◆ **ACTIVITY**:
Check every line in the listing below for "owns". Copy the ones where it occurs.

◆ **PROVIDED MATERIAL**:
(* ===== verification/DmlSpec.v ===== *)
(** * What the statements that write do to tables

    The engine's tree is used through [TreeLaws].  Every key of a row belongs to one
    table and row id; a table's rows are a function of the entries it owns, so a
    statement is described by the entries it writes.  Autocommit INSERT, UPDATE and
    DELETE change exactly the rows they name, and no other table. *)

From S2P Require Import Prelude BTree StorageError Mvcc MvccMemTable Txn TxnManager MemTable Text Float64 Tokens Ast Display Utf8 RowPack Value Cast Eval Plan TableScan SetOps RowOps WindowExec StreamAgg Executor Optimize Build Query StoreSpec Catalog Bind Hnsw Dml.

#[local] Arguments from_utf8_lossy : simpl never.

(** ** Who owns a key *)

Definition owner (k : bytes) : option (bytes * bytes) :=
  match split_first zero k with Some (t, rest) => Some (t, row_id rest) | None => None end.

Definition zero_free (s : bytes) : Prop := zero ∉ s.
(** The engine's own keys, of indexes and statistics, start with a control byte. *)
Definition own_key (k : bytes) : Prop := head k = Some x02 \/ head k = Some x03.
(** A table name of a statement: no key of the engine's own starts with it, and it is text,
    in which no byte is 255. *)
Definition plain (t : bytes) : Prop := zero_free t /\ head t <> Some x02 /\ head t <> Some x03 /\ xff ∉ t.
Lemma plain_not_own t s : plain t -> ~ own_key (t ++ [zero] ++ s).
Proof. intros (_ & H2 & H3 & _). unfold own_key. destruct t as [|b t]; cbn in *; naive_solver. Qed.

Lemma split_first_app t rest : zero_free t -> split_first zero (t ++ [zero] ++ rest) = Some (t, rest).
Proof.
  unfold zero_free. induction t as [|b t IH]; intros Ht; cbn [app split_first]; [by rewrite bool_decide_eq_true_2|].
  apply not_elem_of_cons in Ht as [Hb Ht]. rewrite bool_decide_eq_false_2 by congruence. cbn [app] in IH. by rewrite IH.
Qed.
Lemma split_first_inv s t rest : split_first zero s = Some (t, rest) -> zero_free t /\ s = t ++ [zero] ++ rest.
Proof.
  unfold zero_free. revert t. induction s as [|b s IH]; intros t; cbn [split_first]; [done|]. case_bool_decide as Hb.
  - intros [= <- <-]. subst b. by split; [apply not_elem_of_nil|].
  - destruct (split_first zero s) as [[t' r']|] eqn:E; [|done]. intros [= <- <-]. destruct (IH t' eq_refl) as [Ht ->].
    split; [|done]. apply not_elem_of_cons. split; [congruence|done].
Qed.

(** The keys that the scan of [t] gives to row [r] are those that [t] and [r] own. *)
Lemma key_id_owner t r k : zero_free t -> key_id (table_prefix_key t) k = Some r <-> owner k = Some (t, r).
Proof.
  intros Ht. unfold key_id, owner, table_prefix_key. destruct (starts_with (t ++ [zero]) k) eqn:E.
  - apply starts_with_spec in E as [rest ->]. rewrite drop_app_length, <-(assoc_L (++)), split_first_app by done. naive_solver.
  - split; [done|]. destruct (split_first zero k) as [[t' rest]|] eqn:Es; [|done]. intros [= -> <-].
    apply split_first_inv in Es as [_ ->]. apply not_true_iff_false in E. destruct E. apply starts_with_spec. exists rest. by rewrite <-(assoc_L (++)).
Qed.

Lemma row_id_free r : zero_free r -> row_id r = r.
Proof. unfold zero_free. induction r as [|b r IH]; [done|]. intros [Hb Hr]%not_elem_of_cons. rewrite row_id_cons, bool_decide_eq_false_2 by congruence. by rewrite IH. Qed.
Lemma row_id_app r rest : zero_free r -> row_id (r ++ [zero] ++ rest) = r.
Proof. intros Hr. unfold row_id, split_row_id. by rewrite split_first_app. Qed.
Lemma row_id_zero_free s : zero_free (row_id s).
Proof.
  unfold zero_free. induction s as [|b s IH]; [apply not_elem_of_nil|]. rewrite row_id_cons. case_bool_decide; [apply not_elem_of_nil|].
  apply not_elem_of_cons. split; [congruence|done].
Qed.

◆ **EXERCISE SOLUTION**:
    table and row id; a table's rows are a function of the entries it owns, so a
(** ** Who owns a key *)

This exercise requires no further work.